## WHAT IS NEEDED
A faithful, complete copy of the records is required.

## DATA IN THIS EXERCISE
(** The allocator after [kmalloc size], when it has room and a block. *)
Definition mb_take (size : Z) (mb : memblock) : option memblock :=
  if decide (has_room (reserved mb) /\ (tcnt (reserved mb) + 4 <= tmax (reserved mb))%nat) then
    match memblock_phys_alloc_range mb (REGION_HDR + kmalloc_buf_size size) 0 0 0 with
    | Done (pa, mb') => if pa =? 0 then None else Some mb'
    | _ => None
    end
  else None.

(** An allocation that is known to succeed. *)
Lemma kmalloc_take h size mb' : alloc_ok (kh_mb h) ->
  (forall a, free_byte (kh_mb h) a -> is_Some (kh_mem h !! (a + LINER_MAP_OFFSET))) ->
  0 < size < 2 ^ 31 -> mb_take size (kh_mb h) = Some mb' ->
  let buf := kmalloc_buf_size size in
  exists pa, kmalloc h size false = Done (pa + LINER_MAP_OFFSET + REGION_HDR,
      mkHeap mb' (blit (kh_mem h) (pa + LINER_MAP_OFFSET) (le_list 8 buf)))
    /\ 0 < pa /\ pa + REGION_HDR + buf <= 2 ^ 47 /\ pa mod SMP_CACHE_BYTES = 0
    /\ (forall a, block pa (REGION_HDR + buf) a -> free_byte (kh_mb h) a)
    /\ same_set (covers (memory mb')) (covers (memory (kh_mb h)))
    /\ same_set (covers (reserved mb'))
         (fun a => covers (reserved (kh_mb h)) a \/ block pa (REGION_HDR + buf) a)
    /\ alloc_ok mb'.
Proof.
  intros Ha Hm Hs Ht buf. unfold mb_take in Ht. case_decide as Hroom; [| done].
  pose proof Ha as [Hinv [_ Hmax] Hrng].
  assert (0 < REGION_HDR + buf).
  { unfold buf. rewrite kmalloc_buf_size_spec by done. pose proof (kmalloc_align_spec size Hs) as (_ & ? & _).
    unfold REGION_HDR. lia. }
  destruct (alloc_range_spec (kh_mb h) (REGION_HDR + buf) 0 0 0)
    as (pa & mb1 & E & Hpost); try done; [by destruct Hroom | by left |].
  fold buf in Ht. rewrite E in Ht. destruct (Z.eqb_spec pa 0); [done |]. injection Ht as ->.
  destruct Hpost as [(Hne & Hc & _) | (-> & _)]; [| done].
  destruct (kmalloc_run h size false Ha Hm Hroom Hs) as (pa1 & mb2 & E1 & E2 & Hne1 & P1 & P2 & P3 & P4 & T1 & T2).
  { by exists pa. }
  fold buf in E1, E2, P2, P3. rewrite E in E2. injection E2 as <- <-.
  destruct P3 as (S1 & [[? _] | (_ & Hmod & _ & _ & Hblk & S2)]); [done |]. cbn [blit] in E1.
  exists pa. split; [exact E1 |]. split; [lia |]. split; [lia |]. split; [exact Hmod |]. split; [exact Hblk |].
  split; [exact S1 |]. split; [exact S2 |]. split; [done | by rewrite T1, T2; apply Ha |].
  intros a Hin. apply S1 in Hin. by apply Hrng.
Qed.
Lemma nsteps_measure n m :
  nsteps (step cbs base entry) n (smp_start cbs0) m -> inv m /\ (n + measure m <= 50)%nat.
Proof.
  revert m. induction n as [|n IH]; intros m H.
  - inversion H; subst. split; [apply inv_start |]. vm_compute. lia.
  - apply nsteps_inv_r in H as (y & Hy & Hs). destruct (IH y Hy) as [I J].
    split; [by eapply step_inv |]. pose proof (step_measure y m I Hs). lia.
Qed.

(** A state with no step: the boot processor returned, or it waits for a
    processor whose set-up failed. *)
Lemma boot_can_step m cpu i err :
  m_boot m = BootCb cpu i err -> exists m', step cbs base entry m m'.
Proof.
  intros Eb. assert (Hb : is_Some (boot_step cbs base entry m (-1))).
  { unfold boot_step. rewrite Eb. destruct (Nat.ltb_spec CPUHP_START_CPU i) as [Hi | Hi]; [by eexists |].
    destruct (decide (i = CPUHP_START_CPU)) as [-> | Hne].
    - rewrite smp_cbs_at by done. by eexists.
    - destruct (cbs_boot i) as [-> | (a & ->)]; [lia | by eexists | by eexists]. }
  destruct Hb as (m' & E). exists m'. by apply (step_label _ _ _ (LBoot (-1))).
Qed.

Lemma sec_can_step m c i :
  m_sec m !! c = Some (SecCb i) -> (CPUHP_PERCPU_INIT <= i <= CPUHP_ONLINE)%nat ->
  exists m', step cbs base entry m m'.
Proof.
  intros Es Hi. assert (Hb : is_Some (sec_step cbs base entry m c 0)).
  { unfold sec_step. rewrite Es. destruct (CPUHP_ONLINE <? i)%nat; [by eexists |].
    destruct (cbs_sec i Hi) as [(_ & ->) | [-> | [-> | (a & ->)]]]; try by eexists.
    unfold run_callback, cpuhp_per_cpu_setup. destruct (MAX_CPUS <=? c)%nat; by eexists. }
  destruct Hb as (m' & E). exists m'. by apply (step_label _ _ _ (LSec c 0)).
Qed.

## RESPONSE
(** The allocator after [kmalloc size], when it has room and a block. *)
Definition mb_take (size : Z) (mb : memblock) : option memblock :=
  if decide (has_room (reserved mb) /\ (tcnt (reserved mb) + 4 <= tmax (reserved mb))%nat) then
    match memblock_phys_alloc_range mb (REGION_HDR + kmalloc_buf_size size) 0 0 0 with
    | Done (pa, mb') => if pa =? 0 then None else Some mb'
    | _ => None
    end
  else None.

(** An allocation that is known to succeed. *)
Lemma kmalloc_take h size mb' : alloc_ok (kh_mb h) ->
  (forall a, free_byte (kh_mb h) a -> is_Some (kh_mem h !! (a + LINER_MAP_OFFSET))) ->
  0 < size < 2 ^ 31 -> mb_take size (kh_mb h) = Some mb' ->
  let buf := kmalloc_buf_size size in
  exists pa, kmalloc h size false = Done (pa + LINER_MAP_OFFSET + REGION_HDR,
      mkHeap mb' (blit (kh_mem h) (pa + LINER_MAP_OFFSET) (le_list 8 buf)))
    /\ 0 < pa /\ pa + REGION_HDR + buf <= 2 ^ 47 /\ pa mod SMP_CACHE_BYTES = 0
    /\ (forall a, block pa (REGION_HDR + buf) a -> free_byte (kh_mb h) a)
    /\ same_set (covers (memory mb')) (covers (memory (kh_mb h)))
    /\ same_set (covers (reserved mb'))
         (fun a => covers (reserved (kh_mb h)) a \/ block pa (REGION_HDR + buf) a)
    /\ alloc_ok mb'.
Proof.
  intros Ha Hm Hs Ht buf. unfold mb_take in Ht. case_decide as Hroom; [| done].
  pose proof Ha as [Hinv [_ Hmax] Hrng].
  assert (0 < REGION_HDR + buf).
  { unfold buf. rewrite kmalloc_buf_size_spec by done. pose proof (kmalloc_align_spec size Hs) as (_ & ? & _).
    unfold REGION_HDR. lia. }
  destruct (alloc_range_spec (kh_mb h) (REGION_HDR + buf) 0 0 0)
    as (pa & mb1 & E & Hpost); try done; [by destruct Hroom | by left |].
  fold buf in Ht. rewrite E in Ht. destruct (Z.eqb_spec pa 0); [done |]. injection Ht as ->.
  destruct Hpost as [(Hne & Hc & _) | (-> & _)]; [| done].
  destruct (kmalloc_run h size false Ha Hm Hroom Hs) as (pa1 & mb2 & E1 & E2 & Hne1 & P1 & P2 & P3 & P4 & T1 & T2).
  { by exists pa. }
  fold buf in E1, E2, P2, P3. rewrite E in E2. injection E2 as <- <-.
  destruct P3 as (S1 & [[? _] | (_ & Hmod & _ & _ & Hblk & S2)]); [done |]. cbn [blit] in E1.
  exists pa. split; [exact E1 |]. split; [lia |]. split; [lia |]. split; [exact Hmod |]. split; [exact Hblk |].
  split; [exact S1 |]. split; [exact S2 |]. split; [done | by rewrite T1, T2; apply Ha |].
  intros a Hin. apply S1 in Hin. by apply Hrng.
Qed.
Lemma nsteps_measure n m :
  nsteps (step cbs base entry) n (smp_start cbs0) m -> inv m /\ (n + measure m <= 50)%nat.
Proof.
  revert m. induction n as [|n IH]; intros m H.
  - inversion H; subst. split; [apply inv_start |]. vm_compute. lia.
  - apply nsteps_inv_r in H as (y & Hy & Hs). destruct (IH y Hy) as [I J].
    split; [by eapply step_inv |]. pose proof (step_measure y m I Hs). lia.
Qed.

(** A state with no step: the boot processor returned, or it waits for a
    processor whose set-up failed. *)
Lemma boot_can_step m cpu i err :
  m_boot m = BootCb cpu i err -> exists m', step cbs base entry m m'.
Proof.
  intros Eb. assert (Hb : is_Some (boot_step cbs base entry m (-1))).
  { unfold boot_step. rewrite Eb. destruct (Nat.ltb_spec CPUHP_START_CPU i) as [Hi | Hi]; [by eexists |].
    destruct (decide (i = CPUHP_START_CPU)) as [-> | Hne].
    - rewrite smp_cbs_at by done. by eexists.
    - destruct (cbs_boot i) as [-> | (a & ->)]; [lia | by eexists | by eexists]. }
  destruct Hb as (m' & E). exists m'. by apply (step_label _ _ _ (LBoot (-1))).
Qed.

Lemma sec_can_step m c i :
  m_sec m !! c = Some (SecCb i) -> (CPUHP_PERCPU_INIT <= i <= CPUHP_ONLINE)%nat ->
  exists m', step cbs base entry m m'.
Proof.
  intros Es Hi. assert (Hb : is_Some (sec_step cbs base entry m c 0)).
  { unfold sec_step. rewrite Es. destruct (CPUHP_ONLINE <? i)%nat; [by eexists |].
    destruct (cbs_sec i Hi) as [(_ & ->) | [-> | [-> | (a & ->)]]]; try by eexists.
    unfold run_callback, cpuhp_per_cpu_setup. destruct (MAX_CPUS <=? c)%nat; by eexists. }
  destruct Hb as (m' & E). exists m'. by apply (step_label _ _ _ (LSec c 0)).
Qed.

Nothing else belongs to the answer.